Acredito que sim. Hoje existem cerca de 40 mil tutores no Brasil e quase
três milhões de alunos na educação a distância, e o MEC estabelece o limite
de 40 a 50 alunos por tutor. Muitas instituições ainda não cumprem a
determinação, pois a educação a distância é muito nova no país e começou de
maneira muito dispersa e desregulamentada, com uma infraestrutura muito
precária. Este cenário está mudando com a gestão da Secretaria de Educação
a Distância do MEC, que passou a fazer várias exigências em relação à
estrutura e às condições de oferta, incluindo a definição do número de
alunos por tutor e por professor. Além disso, está sendo criado o Sistema
Nacional de Avaliação do Ensino Superior (Sinaes) para a educação a
distância, que estabelece alguns contornos para o exercício da tutoria. No
que diz respeito à formação, por exemplo, o ideal é que o tutor seja
especialista na sua área de atuação.
ES: De que maneira a instituição de ensino pode atuar com a finalidade
de fortalecer o trabalho do tutor?
Não adianta investir em publicidade, em processo seletivo, pois quando
o aluno se depara com um tutor despreparado, seja no polo presencial ou no
ambiente on-line, pode acabar desistindo. O tutor tem de ser muito bem
preparado tanto do ponto de vista pedagógico como do da gestão.
ES: E o que é gestão no caso do tutor?
Liderança, trabalho em equipe, gestão da inadimplência, redução da
evasão, aumento na capilaridade de matrículas. É preciso incorporar novas
habilidades e competências ao papel do tutor e não tratá-lo apenas como
alguém que coloca a videoaula no DVD ou que reporta as dúvidas ao
professor. A instituição precisa perceber que o tutor pode ser um aliado no
fortalecimento da EAD. Ele pode ser uma figura importante, por exemplo,
para estimular o aluno a concluir o curso, a construir um espírito de grupo
e aumentar o comprometimento do aluno.
ES: Como o relacionamento do tutor com o professor pode ser melhorado?

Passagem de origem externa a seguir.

(* ===== verification/Identity.v ===== *)
(** * internal/provider: identity.go, stable item identifiers

    The map between slash paths and opaque identifiers that a provider keeps:
    an identifier is minted the first time a path is seen and follows the item
    through renames. Go iterates over a map in an unspecified order, so the loops
    of [rename] and [remove] run over any listing of the subtree. *)

From Stdlib Require Import Ascii.
From S2P Require Import Prelude GoLib Manifest.

(** An identifier: "root", or "i" followed by a decimal number. *)
Inductive ItemID := RootID | Minted (n : Z).
#[export] Instance ItemID_eq_dec : EqDecision ItemID.
Proof. solve_decision. Defined.
#[export] Program Instance ItemID_countable : Countable ItemID :=
  inj_countable' (λ i, match i with RootID => None | Minted n => Some n end)
    (λ o, match o with None => RootID | Some n => Minted n end) _.
Next Obligation. by intros []. Qed.

Record identity := mkIds { byID : gmap ItemID string; byPath : gmap string ItemID; next : Z }.

Definition newIdentity : identity := mkIds {[RootID := ""]} {["" := RootID]} 0.

Definition idFor (path : string) (i : identity) : identity * ItemID :=
  match byPath i !! path with
  | Some id => (i, id)
  | None =>
      let n := u64 (next i + 1) in
      (mkIds (<[Minted n := path]> (byID i)) (<[path := Minted n]> (byPath i)) n, Minted n)
  end.

Definition pathFor (id : ItemID) (i : identity) : option string := byID i !! id.

(** What follows the prefix [p] in [s], if [s] starts with it. *)
Fixpoint after (p s : string) : option string :=
  match p, s with
  | EmptyString, _ => Some s
  | String a p, String b s => if decide (a = b) then after p s else None
  | _, _ => None
  end.

(** [p == prefix || strings.HasPrefix(p, prefix+"/")] *)
Definition in_subtree (prefix p : string) : bool :=
  bool_decide (p = prefix) || bool_decide (is_Some (after (prefix +:+ "/") p)).

Definition collectSubtree (m : gmap string ItemID) (prefix : string) : gmap string ItemID :=
  filter (λ kv, in_subtree prefix kv.1 = true) m.

(** [newPath + strings.TrimPrefix(p, oldPath)] *)
Definition moved (oldPath newPath p : string) : string := newPath +:+ default p (after oldPath p).

Fixpoint rename_loop (oldPath newPath : string) (l : list (string * ItemID)) (i : identity) : identity :=
  match l with
  | [] => i
  | (p, id) :: l =>
      let np := moved oldPath newPath p in
      rename_loop oldPath newPath l
        (mkIds (<[id := np]> (byID i)) (<[np := id]> (delete p (byPath i))) (next i))
  end.

Fixpoint remove_loop (l : list (string * ItemID)) (i : identity) : identity :=
  match l with
  | [] => i
  | (p, id) :: l => remove_loop l (mkIds (delete id (byID i)) (delete p (byPath i)) (next i))
  end.

Definition ids_rename (oldPath newPath : string) (i : identity) : identity :=
  rename_loop oldPath newPath (map_to_list (collectSubtree (byPath i) oldPath)) i.
Definition ids_remove (path : string) (i : identity) : identity :=
  remove_loop (map_to_list (collectSubtree (byPath i) path)) i.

É importante que o tutor tenha autonomia para fazer adaptações de pontos
que não sejam favoráveis ou que não estejam surtindo o efeito esperado. O
conteúdo produzido pode ser de difícil compreensão ou inadequado, por
exemplo, e quando o tutor tem autonomia pode dar esse tipo de feedback para
o coordenador de curso. Do contrário, o tutor se sente desmotivado e todo
o processo acaba sendo prejudicado.
ES: Qual a sua avaliação do futuro da educação a distância?
A instituição que não está na educação a distância está ficando para trás.
Toda instituição tem de ter uma operação nessa área, ainda que seja
pequena. Isso porque, como já disse, vai chegar um tempo em que a distinção
entre educação a distância e educação presencial vai deixar de existir.
Hoje a lei já permite que 20% do conteúdo no curso presencial seja ofertado
a distância. Mas é fundamental a qualidade e não focar exclusivamente o
lucro. A educação a distância é um caminho sem volta.